File processing between DOS, Windows, and Linux/Unix

Source: Internet
Author: User
First, how to convert files: DOS/Windows and Linux/Unix files have different line breaks and carriage return formats. DOS/Windows-based text files have a CR (carriage return) at the end of each line) and LF (line feed), while UNIX text only has one line feed. 1. move the Dos/Windows files to Li...

 

First, how to convert files:

The format of line breaks for DOS/Windows and Linux/Unix files is different. DOS/Windows-based text files have a CR (line breaks) and LF (line breaks) at the end of each line ), UNIX text only has one line feed.

1. move the files in Dos/Windows to Linux/Unix.

Although many programs do not care about CR/LF text files in DOS/Windows format, there are several programs that care about it-the most famous is bash. as long as you press enter, it will cause problems. The following sed calls convert DOS/Windows text to a trusted UNIX format:

$ Sed-e's/. $ // 'mydos.txt> myunix.txt

The script works very easily: the replacement rule expression matches the last character of a row, and the character is exactly the carriage return. We can replace it with an empty character to completely delete it from the output. If you use this script and notice that the last character of each line in the output has been deleted, you specify a text file that is already in UNIX format. So there is no need to do that!

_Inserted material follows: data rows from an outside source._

(* ===== verification/Store.v ===== *)
(** * The segment store on disk (src/src/recorder.c)

    The log directory as ordered lists of entries, in the order [readdir] gives
    them: group directories with their files, and the [state] directory.  Names
    of segments, the persisted sequence number, byte accounting and the start-up
    recovery.  Paths are assumed to fit their buffers, so [join_path_component]
    succeeds and a path is a pair of directory and file name. *)
From S2P Require Import Prelude Bytes Crypto Segment Chunk Index CText.

Definition PATH_MAX : Z := 4096.

(** [join_path_suffix] and [join_path_component] on C strings, with the size of
    the destination. *)
Definition join_path_suffix (path_size : Z) (base suffix : bytes) : Res bytes :=
  if (path_size <=? zlen base) || (path_size - zlen base <=? zlen suffix) then Err ENAMETOOLONG
  else Ok (base ++ suffix).
Definition join_path_component (path_size : Z) (base name : bytes) : Res bytes :=
  if (path_size <=? zlen base) || (path_size - zlen base <=? zlen name)
     || (path_size - zlen base - zlen name <=? 1) then Err ENAMETOOLONG
  else Ok (base ++ [47] ++ name).

Record DirFile := mkDirFile {
  df_name : bytes;
  df_data : bytes;
  df_mtime : Z;
}.
Record LogDir := mkLogDir {
  ld_name : bytes;
  ld_files : list DirFile;
}.
Record Store := mkStore {
  st_dirs : list LogDir;      (* subdirectories of the log directory *)
  st_state : list DirFile;    (* the files of [state] *)
}.

(** What the file system answers where it may fail: per directory and name. *)
Record FsEnv := mkFsEnv {
  fs_unlink_ok : bytes → bytes → bool;
  fs_truncate_ok : bytes → bytes → bool;
  fs_room : Z;                (* bytes a new file can hold *)
  fs_now : Z;                 (* time(NULL) *)
}.

Definition find_file (name : bytes) (files : list DirFile) : option DirFile :=
  List.find (λ f, beq (df_name f) name) files.
Definition remove_name (name : bytes) (files : list DirFile) : list DirFile :=
  List.filter (λ f, negb (beq (df_name f) name)) files.
(** [rename] over [name] or creation: replace the content, or append. *)
Fixpoint put_file (name data : bytes) (now : Z) (files : list DirFile) : list DirFile :=
  match files with
  | [] => [mkDirFile name data now]
  | f :: files' =>
      if beq (df_name f) name then mkDirFile name data now :: files'
      else f :: put_file name data now files'
  end.

Definition unlink (env : FsEnv) (dir name : bytes) (files : list DirFile) : list DirFile :=
  if fs_unlink_ok env dir name then remove_name name files else files.

(** ** Names *)
Definition valid_group_name (name : bytes) : bool :=
  negb (zlen name =? 0) && forallb (λ ch, isalnum ch || (ch =? 95) || (ch =? 45)) name.

Definition is_state_dir_name (name : bytes) : bool := beq name (C "state").
Definition is_segment_dir_name (name : bytes) : bool :=
  valid_group_name name && negb (is_state_dir_name name).

Definition segment_name (seq : Z) : bytes := print_u64 seq ++ C ".seg".
Definition segment_tmp_name (seq : Z) : bytes := print_u64 seq ++ C ".seg.tmp".
Definition index_name (seq : Z) : bytes := print_u64 seq ++ C ".idx".

Definition segment_seq_from_name (name : bytes) : option Z :=
  let '(value, end_, erange) := strtoull10 name in
  if erange || negb (beq end_ (C ".seg")) then None else Some value.

(** [strcmp(name + len - n, suffix) == 0] for a name longer than [min]. *)
Definition has_suffix (min : Z) (suffix name : bytes) : bool :=
  (min <=? zlen name) && beq (zdrop (zlen name - zlen suffix) name) suffix.

(** ** Visiting the group directories *)
Fixpoint for_each_segment_dir {T} (fn : LogDir → T → T) (dirs : list LogDir) (ctx : T) : T :=
  match dirs with
  | [] => ctx
  | d :: dirs' =>
      for_each_segment_dir fn dirs' (if is_segment_dir_name (ld_name d) then fn d ctx else ctx)
  end.

Definition scan_existing_segment_seq_max_cb (d : LogDir) (ctx : option Z) : option Z :=
  fold_left (λ scan f,
    match segment_seq_from_name (df_name f) with
    | None => scan
    | Some seq =>
        match scan with
        | Some max_seq => if max_seq <? seq then Some seq else scan
        | None => Some seq
        end
    end) (ld_files d) ctx.

Definition scan_existing_segment_seq_max (st : Store) : Z :=
  match for_each_segment_dir scan_existing_segment_seq_max_cb (st_dirs st) None with
  | Some max_seq => max_seq
  | None => 0
  end.

(** The persisted next sequence number; [None] is the [-1] return. *)
Definition parse_next_segment_seq (raw : bytes) : option Z :=
  let '(value, end_, erange) := strtoull10 (cstr raw) in
  if erange || negb (match end_ with [] => true | c :: _ => c =? 10 end) then None else Some value.

Definition read_persisted_next_segment_seq (st : Store) : option Z :=
  match find_file (C "segment_seq") (st_state st) with
  | None => None
  | Some f => parse_next_segment_seq (df_data f)
  end.

(** ** Atomic replacement of a state file

    [atomic_write_text_file] on one directory, as the sequence of directory
    contents that can be observed (and be left by a crash), oldest first.  The
    outcomes of the system calls are inputs, and so is the length of the
    directory's path with the slash: the path of the temporary file is cut at 511
    bytes. *)
Record AtomicEnv := mkAtomicEnv {
  aw_dir_size : Z;
  aw_mkdir : bool;
  aw_fopen : bool;
  aw_room : Z;              (* bytes that [fwrite] gets into the file *)
  aw_sync : bool;
  aw_rename : bool;
  aw_fsync_dir : bool;
  aw_errno : Errno;         (* errno of the step that fails *)
}.

Definition tmp_name (name : bytes) : bytes := name ++ C ".tmp".
Definition atomic_tmp_name (w : AtomicEnv) (name : bytes) : bytes := ztake (511 - aw_dir_size w) (tmp_name name).

(** [rename] inside a directory: what is under [old] is under [new] afterwards. *)
Definition rename_file (old new : bytes) (now : Z) (files : list DirFile) : list DirFile :=
  if beq old new then files
  else match find_file old files with
       | Some f => put_file new (df_data f) now (remove_name old files)
       | None => files
       end.

Definition atomic_write_text_file (w : AtomicEnv) (now : Z) (name text : bytes) (files : list DirFile)
    : Res unit * list (list DirFile) :=
  let tmp := atomic_tmp_name w name in
  if negb (aw_mkdir w) then (Err (aw_errno w), [files])
  else if negb (aw_fopen w) then (Err (aw_errno w), [files])
  else
    let opened := put_file tmp [] now files in
    let written := put_file tmp (ztake (aw_room w) text) now files in
    if negb (zlen text <=? aw_room w) || negb (aw_sync w)
    then (Err (aw_errno w), [files; opened; written; remove_name tmp written])
    else if negb (aw_rename w)
    then (Err (aw_errno w), [files; opened; written; remove_name tmp written])
    else
      let renamed := rename_file tmp name now written in
      (if aw_fsync_dir w then Ok tt else Err (aw_errno w), [files; opened; written; renamed]).

Definition after_write (w : AtomicEnv) (now : Z) (name text : bytes) (st : Store) : Res unit * Store :=
  let '(r, states) := atomic_write_text_file w now name text (st_state st) in
  (r, mkStore (st_dirs st) (List.last states (st_state st))).

Definition persist_next_segment_seq (env : FsEnv) (w : AtomicEnv) (value : Z) (st : Store) : Res unit * Store :=
  after_write w (fs_now env) (C "segment_seq") (print_u64 value ++ [10]) st.

(** ** Accounting *)
Definition count_store_bytes_cb (d : LogDir) (total : Z) : Z :=
  fold_left (λ total f, u64 (total + zlen (df_data f))) (ld_files d) total.

Definition count_store_bytes (st : Store) : Z :=
  fold_left (λ total f, u64 (total + zlen (df_data f))) (st_state st)
    (for_each_segment_dir count_store_bytes_cb (st_dirs st) 0).

(** ** Start-up recovery *)
Definition map_segment_dirs (fn : LogDir → list DirFile) (dirs : list LogDir) : list LogDir :=
  map (λ d, if is_segment_dir_name (ld_name d) then mkLogDir (ld_name d) (fn d) else d) dirs.

(** Drop the temporary files of an interrupted run. *)
Definition cleanup_segment_dir_cb (env : FsEnv) (d : LogDir) : list DirFile :=
  fold_left (λ files f,
    if has_suffix 9 (C ".seg.tmp") (df_name f) || has_suffix 9 (C ".idx.tmp") (df_name f)
    then unlink env (ld_name d) (df_name f) files else files) (ld_files d) (ld_files d).

Section recovery.
Context `{F : FlatCC}.

(** One entry of the recovery loop, on the current content of its directory. *)
Definition recover_file (env : FsEnv) (dir name : bytes) (files : list DirFile) : list DirFile :=
  if negb (has_suffix 5 (C ".seg") name) then files
  else
    let seq := match segment_seq_from_name name with Some s => s | None => 0 end in
    match find_file name files with
    | None => files
    | Some f =>
        let drop_both := unlink env dir name (unlink env dir (index_name seq) files) in
        if zlen (df_data f) =? 0 then drop_both
        else
          match segment_scan_path (Ok (df_data f)) None None tt with
          | ScanDone header footer committed_end _ =>
              let truncated :=
                (committed_end <? zlen (df_data f)) && fs_truncate_ok env dir name in
              let data := if truncated then ztake committed_end (df_data f) else df_data f in
              let files1 := if truncated then put_file name data (fs_now env) files else files in
              if sf_present footer && negb (has_flag (sh_flags header) SEGMENT_FLAG_ENCRYPTED)
              then
                let idx := index_name (sh_segment_seq header) in
                let old := match find_file idx files1 with Some i => Ok (df_data i) | None => Err ENOENT end in
                match index_get_frame_count old (Ok data) with
                | Ok _ => files1
                | Err _ =>
                    match index_rebuild_for_segment (Ok data)
                            (Some (mkFile [] (fs_room env) ENOSPC)) None with
                    | Ok content => put_file idx content (fs_now env) files1
                    | Err _ => files1
                    end
                end
              else files1
          | _ => drop_both
          end
    end.

Definition recover_segment_dir_cb (env : FsEnv) (d : LogDir) : list DirFile :=
  fold_left (λ files f, recover_file env (ld_name d) (df_name f) files) (ld_files d) (ld_files d).

Definition recover_store (env : FsEnv) (st : Store) : Store :=
  let dirs1 := map_segment_dirs (cleanup_segment_dir_cb env) (st_dirs st) in
  mkStore (map_segment_dirs (recover_segment_dir_cb env) dirs1) (st_state st).
End recovery.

2. move the Linux/UNIX text to the Windows system and use the following script to perform the required format conversion:

$ Sed-e's/$/\ r/'myunix.txt> mydos.txt

In this script, the '$' rule expression matches the end of the row, and '\ r' tells sed to insert a carriage return before it. Insert a carriage return before line feed. immediately, each line ends with CR/LF. Note that '\ r' is replaced with CR only when GNU sed 3.02.80 or later is used '.

 

Second, file encoding

1. view the file encoding.

You can use: set fileencoding in VI to view the encoding of the current file.

 

2. use the iconv command to encode and convert the file content

Usage: iconv [option...] [file...]

 

The following options are available:

 

Input/output format specifications:

-F, -- from-code = Name Original text encoding

-T, -- to-code = name output encoding

 

Example:

Iconv-f gb2312-t UTF-8 aaa.txt> bbb.txt

This command reads the aaa.txt file and converts it from gb2312 to utf-8, and the output is directed to the bbb.txt file.

 

3. file name encoding conversion

Convmv can convert the Chinese file name of GBK-encoded files in windows into UTF-8 encoding.

 

Convmv-f GBK-t UTF-8 *. mp3

However, this command does not convert directly. you can see the comparison before and after conversion. If you want to add the parameter -- notest to the direct conversion

 

Convmv-f GBK-t UTF-8 -- notest *. mp3

-F indicates the encoding before conversion, and-t indicates the encoding after conversion. -R indicates recursively converting all subdirectories in the current directory.

 

4. enca not only intelligently identifies file encoding, but also supports batch conversion.

1) view the current file encoding

Enca-L zh_CN ip.txt

Simplified Chinese National Standard; GB2312

Surrounded by/intermixed with non-text data

 

2) conversion

Command format:

$ Enca-L current language-x destination encoded file name

For example, convert all files in the current directory to UTF-8.

Enca-L zh_CN-x UTF-8 *

Enca-L zh_CN file Check file encoding

Enca-L zh_CN-x UTF-8 file to convert file encoding to "UTF-8" encoding

Enca-L zh_CN-x UTF-8 <file1> file2 can do this if you don't want to overwrite the original file.

 

Reference: http://www.2cto.com/ OS /201110/106727.html

Related Article

Contact Us

The content source of this page is from Internet, which doesn't represent Alibaba Cloud's opinion; products and services mentioned on that page don't have any relationship with Alibaba Cloud. If the content of the page makes you feel confusing, please write us an email, we will handle the problem within 5 days after receiving your email.

If you find any instances of plagiarism from the community, please send an email to: info-contact@alibabacloud.com and provide relevant evidence. A staff member will contact you within 5 working days.

A Free Trial That Lets You Build Big!

Start building with 50+ products and up to 12 months usage for Elastic Compute Service

  • Sales Support

    1 on 1 presale consultation

  • After-Sales Support

    24/7 Technical Support 6 Free Tickets per Quarter Faster Response

  • Alibaba Cloud offers highly flexible support services tailored to meet your exact needs.